By Mauricio Sulaimán
Son of José Sulaimán / President of the WBC
It all started with an email sent to the general account of our organization. One of the great virtues of my dear late father, Don José Sulaimán, was to attend to absolutely all the issues that came, and from whoever sought him out by letter, email, call or visit.
Jill Diamond wrote a long email calling for women’s boxing to be dignified. Jill lost her husband to the terrible demon of cancer, and fate led her to find meaning when boxing appeared in her life. She began training in this discipline at the Mendez Gym in Manhattan, and she found the brotherhood and sisterhood that exists in the noble sport of boxing.
That email was answered by my dad, and from there and that precise moment followed a historic meeting in Los Angeles and an endless chain of communications, until Jill traveled to Torremolinos, in Spain, to join the WBC at the organization’s annual Convention.
The women’s world championship committee was created, and it was precisely Jackie Nava, “La Princesa Azteca,” the first woman to win a WBC championship. Women’s boxing is a reality and maintains prodigious growth year after year.
Jill continued to recognize the nobility of boxers, of the sport and of all the members of the World Boxing Council, and then she presented her proposal to create a unique program, based on the principles of social responsibility. This is how WBC Cares “Big Champions Supporting Little Champions” was born.
Champions, members of the Board of Governors, ring officials, members of the media, promoters, managers, trainers; In short, any member of the boxing community of the 170 countries affiliated to the WBC actively participates in the WBC Cares events, which include visits to children’s hospitals, schools, gyms, orphanages, rehabilitation centers and even prisons.
Visits full of love, messages of hope, inspiration and resilience. Toys, gifts, autographs and photographs, unforgettable moments and eternal memories for so many people in situations of fragility that need a signal to understand that, like the champions in the ring, with work, perseverance, faith, sacrifice and trust obstacles that occur in life can be overcome and resolved.
We are celebrating the 15th anniversary of this beautiful initiative that José Sulaimán and Jill Diamond created and to which, over the years, thousands of people have joined. We have 26 chapters with continuous programs throughout the year, as well as visits and recurring events around the world.
My wife, Christiane Manzur, directs WBC Cares activities in Mexico, and this has forever changed her life. Being able to serve with heart in hand and living with passion each action, each moment, each visit, has helped her understand why my dad and now I dedicate our lives to this great sport.
DID YOU KNOW…?
The first WBC Cares visit was scheduled at Children’s Hospital in Los Angeles.
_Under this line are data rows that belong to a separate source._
Lemma listRotate_spec m l xs :
  lrep m l xs ->
  yields m l xs.*1 (freed m) (listRotate m l)
    (match last xs with Some x => x :: removelast xs | None => [] end).
Proof.
  intros Hl. pose proof Hl as (Hs & Hnd & Hh & Ht & Hn & Hb). unfold listRotate.
  destruct (decide (xs = [])) as [->|Hne].
  { rewrite Hn. cbn. by exists m, l. }
  destruct (exists_last Hne) as (ys & [t v] & ->). rewrite last_snoc, removelast_last.
  rewrite Hn, length_app. cbn [length]. rewrite final_app in Ht. cbn [final] in Ht. rewrite Ht.
  destruct (Z.leb_spec (Z.of_nat (length ys + 1)) 1).
  { assert (ys = []) as -> by (destruct ys; [done|cbn in *; lia]). by exists m, l. }
  destruct (exists_last (l := ys)) as (zs & [u x] & Ey); [intros ->; cbn in *; lia|].
  pose proof Hs as [Hys [Htn _]]%seg_app. cbn [node_at obind]. rewrite Htn. cbn [obind prev first].
  assert (NoDup ys.*1 /\ t ∉ ys.*1) as [Hndy Hty].
  { rewrite fmap_app in Hnd. apply NoDup_app in Hnd as (N1 & N2 & _). split; [done|]. intros Hin.
    apply (N2 t Hin). by left. }
  assert (final ys None = Some u) as Hfu by (rewrite Ey, final_app; done).
  destruct (set_next_final m None ys (Some t) None u Hys Hfu Hndy) as (m1 & E1 & S1 & F1 & W1).
  cbn [tail set_ends]. rewrite Hfu, E1. cbn [obind head set_ends].
  assert (u <> t) as Hut by (intros ->; by apply Hty, final_in').
  assert (head l = first ys None) as Hhy by (rewrite Hh, first_app; by destruct ys as [|[]]).
  destruct (set_prev_first m1 None (Some t) ys None S1) as (m2 & E2 & S2 & F2 & W2); [intros ->; done|done|].
  rewrite Hhy, E2. cbn [obind].
  assert (nodes m2 !! t = Some (Node (final ys None) None v)) as Ht2.
  { rewrite W2, W1; [done| |]; [by intros ->%list_elem_of_singleton|].
    destruct (first ys None) as [f|] eqn:Ef; cbn; [intros ->%list_elem_of_singleton|by intros ?%not_elem_of_nil].
    by apply Hty, first_in. }
  unfold set_prev at 1. cbn [obind]. rewrite Ht2. cbn [obind]. unfold set_next. cbn [obind].
  cbn [put nodes]. rewrite lookup_insert_eq. cbn [obind]. eexists _, _. split; [done|].
  split; [|split; [|split; [cbn; congruence|done]]].
  - split; [split|split; [|split; [|split; [|split]]]]; cbn [nodes put prev next value].
    + by rewrite lookup_insert_eq.
    + eapply seg_frame; [|exact S2]. intros b Hb'. rewrite !lookup_insert_ne by congruence. done.
    + cbn. by apply NoDup_cons.
    + done.
    + cbn. rewrite Ey, final_app. done.
    + cbn. lia.
    + cbn. rewrite length_app in Hb. cbn in Hb. lia.
  - intros b Hb'. rewrite fmap_app, elem_of_app in Hb'. cbn in Hb'. rewrite elem_of_cons in Hb'. cbn.
    rewrite !lookup_insert_ne by (intros ->; tauto). rewrite W2, W1; [done| |].
    + intros ->%list_elem_of_singleton. apply Hb'. left. by apply final_in'.
    + destruct (first ys None) as [f|] eqn:Ef; cbn; [intros ->%list_elem_of_singleton|by intros ?%not_elem_of_nil].
      apply Hb'. left. by apply first_in.
Qed.

(** ** Traversal *)

Definition matches l (key v : V) : bool :=
  match lmatch l with Some f => f v key | None => bool_decide (key = v) end.

Lemma search_loop_spec m l key pp xs fuel :
  seg (nodes m) pp xs None -> (length xs < fuel)%nat ->
  search_loop fuel m l (Iter (first xs None) AL_START_HEAD) key =
    Some (fst <$> List.find (fun x => matches l key x.2) xs).
Proof.
  revert pp fuel. induction xs as [|[a v] xs IH]; intros pp [|fuel] Hs Hf; try (cbn in Hf; lia); [done|].
  destruct Hs as [Ha Hs]. cbn [search_loop]. unfold listNext. cbn [first iter_next iter_direction]. rewrite Ha.
  cbn [obind next]. rewrite Ha. cbn [obind value List.find]. change (matches l key (a, v).2) with (matches l key v).
  unfold matches at 1. destruct (lmatch l) as [f|].
  - destruct (f v key); [done|]. apply (IH (Some a)); [done|cbn in Hf; lia].
  - case_bool_decide; [done|]. apply (IH (Some a)); [done|cbn in Hf; lia].
Qed.

Lemma listSearchKey_spec m l xs key :
  lrep m l xs -> listSearchKey m l key = Some (fst <$> List.find (fun x => matches l key x.2) xs).
Proof.
  intros (Hs & _ & Hh & _ & Hn & _). unfold listSearchKey, listGetIterator. rewrite Hh, Hn.
  apply (search_loop_spec _ _ _ None); [done|lia].
Qed.

Lemma index_forward m pp xs k :
  seg (nodes m) pp xs None -> index_loop k m AL_START_HEAD (first xs None) = Some (fst <$> xs !! k).
Proof.
  revert pp k. induction xs as [|[a v] xs IH]; intros pp [|k] Hs; try done. destruct Hs as [Ha Hs].
  cbn. rewrite Ha. cbn. by apply (IH (Some a)).
Qed.

Lemma index_backward m xs nn k :
  seg (nodes m) None xs nn -> index_loop k m AL_START_TAIL (final xs None) = Some (fst <$> reverse xs !! k).
Proof.
  revert nn k. induction xs as [|[a v] xs IH] using rev_ind; intros nn k Hs; [by destruct k|].
  apply seg_app in Hs as [Hs [Ha _]]. rewrite final_app, reverse_app. cbn. destruct k as [|k]; [done|].
  cbn. rewrite Ha. cbn. by eapply IH.
Qed.

(** The node at an index, counted from the end when it is negative. *)
Definition at_index xs (i : Z) : option (nat * V) :=
  if i <? 0 then reverse xs !! Z.to_nat (- i - 1) else xs !! Z.to_nat i.

Lemma listIndex_spec m l xs i :
  lrep m l xs -> - 2 ^ 63 < i -> listIndex m l i = Some (fst <$> at_index xs i).
Proof.
  intros (Hs & _ & Hh & Ht & _ & _) Hi. unfold listIndex, at_index. rewrite Hh, Ht.
  destruct (_ <? _); [|by eapply index_forward].
  rewrite (proj2 (Z.eqb_neq i _)) by lia. by eapply index_backward.
Qed.

(** ** Release and duplication *)

Lemma release_loop_spec m l pp xs :
  seg (nodes m) pp xs None -> NoDup xs.*1 ->
  exists m', release_loop (length xs) m l (first xs None) = Some m' /\ within xs.*1 m m' /\
    (forall a, a ∈ xs.*1 -> nodes m' !! a = None) /\ freed m' = free_values l xs.*2 (freed m).
Proof.
  revert m pp. induction xs as [|[a v] xs IH]; intros m pp Hs Hnd.
  { exists m. split; [done|]. split; [done|]. split; [by intros a ?%not_elem_of_nil|].
    unfold free_values. by destruct (lfree l). }
  destruct Hs as [Ha Hs]. apply NoDup_cons in Hnd as [Hna Hnd]. cbn [length release_loop first obind]. rewrite Ha.
  cbn [obind value next]. unfold zfree.
  assert (nodes (call_free l m v) = nodes m) as Hcf by (unfold call_free; by destruct (lfree l)).
  rewrite Hcf, Ha. cbn [obind]. set (m1 := Mem _ _).
  destruct (IH m1 (Some a)) as (m' & -> & W & N & F); [|done|].
  { eapply seg_frame; [|done]. intros b Hb. cbn. rewrite lookup_delete_ne; [done|]. intros ->. done. }
  exists m'. split; [done|]. split; [|split].
  - intros b Hb. cbn in Hb. rewrite elem_of_cons in Hb. rewrite W by tauto. cbn.
    rewrite lookup_delete_ne; [done|]. intros ->. tauto.
  - intros b [->|Hb]%elem_of_cons; [|by apply N]. cbn. rewrite W by done. cbn. apply lookup_delete_eq.
  - rewrite F. unfold free_values, m1, call_free. rewrite fmap_cons, reverse_cons, <- app_assoc.
    by destruct (lfree l).
Qed.

Lemma listRelease_spec m l xs :
  lrep m l xs ->
  exists m', listRelease m l = Some m' /\ within xs.*1 m m' /\
    (forall a, a ∈ xs.*1 -> nodes m' !! a = None) /\ freed m' = free_values l xs.*2 (freed m).
Proof.
  intros (Hs & Hnd & Hh & _ & Hn & _). unfold listRelease. rewrite Hh, Hn, Nat2Z.id. by eapply release_loop_spec.
Qed.

Lemma lrep_within m m' l xs D :
  lrep m l xs -> within D m m' -> (forall a, a ∈ D -> a ∉ xs.*1) -> lrep m' l xs.
Proof.
  intros (Hs & Hr) Hw Hd. split; [|done]. eapply seg_frame; [|done]. intros a Ha. apply Hw. intros Hin. by apply (Hd a).
Qed.

Definition dup_value l (v : V) : option V := match dup l with Some f => f v | None => Some v end.

(** What [listDup] returns and leaves in memory: a list of the copied values
    in nodes of its own, or null and the nodes there were. *)
Definition dup_outcome m l (vs : list V) (r : option (memory V * option (lst V))) : Prop :=
  match mapM (dup_value l) vs with
  | Some ws => exists m' copy ys, r = Some (m', Some copy) /\ lrep m' copy ys /\ ys.*2 = ws /\
      same_methods l copy /\ freed m' = freed m /\
      (forall a, a ∈ ys.*1 -> nodes m !! a = None) /\ within ys.*1 m m'
  | None => exists m', r = Some (m', None) /\ nodes m' = nodes m
  end.

Lemma mapM_snoc (f : V -> option V) vs ws v w :
  mapM f vs = Some ws -> f v = Some w -> mapM f (vs ++ [v]) = Some (ws ++ [w]).
Proof.
  rewrite !mapM_Some. intros Hv Hw. apply Forall2_app; [done|]. by constructor.
Qed.

Lemma dup_loop_spec m0 l (vs : list V) ys pp rest fuel m copy :
  seg (nodes m0) pp rest None -> (length rest < fuel)%nat -> dup copy = dup l -> same_methods l copy ->
  lrep m copy ys -> (forall a, a ∈ ys.*1 -> nodes m0 !! a = None) -> within ys.*1 m0 m -> freed m = freed m0 ->
  zlen ys + zlen rest < 2 ^ 64 ->
  mapM (dup_value l) vs = Some ys.*2 ->
  dup_outcome m0 l (vs ++ rest.*2) (dup_loop fuel m (Iter (first rest None) AL_START_HEAD) copy).
Proof.
  revert vs ys pp fuel m copy. induction rest as [|[a v] rest IH];
    intros vs ys pp [|fuel] m copy Hs Hf Hd Hsm Hl Hn Hw Hfr Hb Hm; try (cbn in Hf; lia).
  { cbn. rewrite app_nil_r. unfold dup_outcome. rewrite Hm. exists m, copy, ys. done. }
  destruct Hs as [Ha Hs].
  assert (nodes m !! a = Some (Node pp (first rest None) v)) as Ha'.
  { rewrite Hw; [done|]. intros Hin%Hn. congruence. }
  cbn [dup_loop]. unfold listNext. cbn [first iter_next iter_direction]. rewrite Ha'. cbn [obind next]. rewrite Ha'.
  cbn [obind value]. rewrite Hd. fold (dup_value l v). cbn [fmap list_fmap snd].
  destruct (dup_value l v) as [v'|] eqn:Ev.
  - destruct (listAddNodeTail_spec m copy ys v' Hl) as (m1 & c1 & -> & Hl1 & W1 & F1 & Hs1); [cbn in Hb; lia|].
    cbn [obind]. rewrite cons_middle, app_assoc.
    assert (nodes m0 !! zmalloc m = None) as Hz.
    { assert (nodes m !! zmalloc m = None) as Hz0 by (apply not_elem_of_dom, is_fresh).
      rewrite <- Hw; [done|]. apply (fresh_not_in m ys None None). by destruct Hl. }
    destruct Hsm as (M1 & M2 & M3). destruct Hs1 as (N1 & N2 & N3).
    apply (IH _ (ys ++ [(zmalloc m, v')]) (Some a)); try done.
    + cbn in Hf. lia.
    + congruence.
    + split_and!; congruence.
    + intros b. rewrite fmap_app, elem_of_app. intros [Hb'|Hb']; [by apply Hn|]. by apply list_elem_of_singleton in Hb' as ->.
    + intros b. rewrite fmap_app, elem_of_app. intros Hb'. rewrite W1, Hw; [done|tauto|].
      rewrite elem_of_cons. intros [Hz'|?]; [subst b|tauto]. apply Hb'. right. by left.
    + congruence.
    + rewrite length_app. cbn in *. lia.
    + rewrite fmap_app. by apply mapM_snoc.
  - destruct (listRelease_spec m copy ys Hl) as (m1 & -> & W1 & N1 & _). cbn [obind].
    unfold dup_outcome. rewrite (mapM_None_2 (dup_value l)) by (apply Exists_app; right; by left). exists m1. split; [done|].
    apply map_eq. intros b. destruct (decide (b ∈ ys.*1)) as [Hin|Hin]; [by rewrite N1, Hn|by rewrite W1, Hw].
Qed.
Days before, we received a communication that shocked us, as some hospital committee spoke out against receiving “boxers” to visit their patients; something that our sport commonly suffers from, in that irresponsible prejudice that borders on discrimination.
Finally, the visit was approved, and Genaro “Chicanito” Hernández and Érik “El Terrible” Morales, accompanied by Jill, toured various wards and greeted children and relatives fighting cancer. It was a moment that sowed the foundation of what is lived today throughout the world. The event was a success, it exceeded expectations, and everyone’s smiles and enthusiasm were so very impressive.
Chicanito Hernández was impressed and deeply moved by the emotions he experienced that day. A few days later he returned on his own account and brought Nintendos to give to all the little ones that he visited days before.
Later it turned out that our beloved champion was diagnosed with cancer. One day he received a letter from a little boy encouraging him to recover, encouraging him to continue as a champion. Chicanito lost the battle and passed away, and since then he has served as an inspiration to WBC Cares as our eternal champ.
In this 15th anniversary, we have created the official mascot for WBC Cares and has been proudly named “Chicanito.”
Jill Diamond had communicated with my dad by email and a few calls. They finally agreed to meet in Los Angeles, as he was there for gallbladder surgery.
Jill arrived at the Westwood Marquis hotel, one of Don José’s favorite places, and called my dad, who was not in the best of health. She told him: “Please don’t worry, we can meet in the future. I see that you don’t feel very well.”
So, characteristically and resiliently, my dad replied: “No, Jill, don’t worry, we will go to the restaurant and we can talk there. I’m really hungry.” That’s how Don José was. Good food, great companionship and friendship were his passions, and during that momentous talk… WBC Cares was born.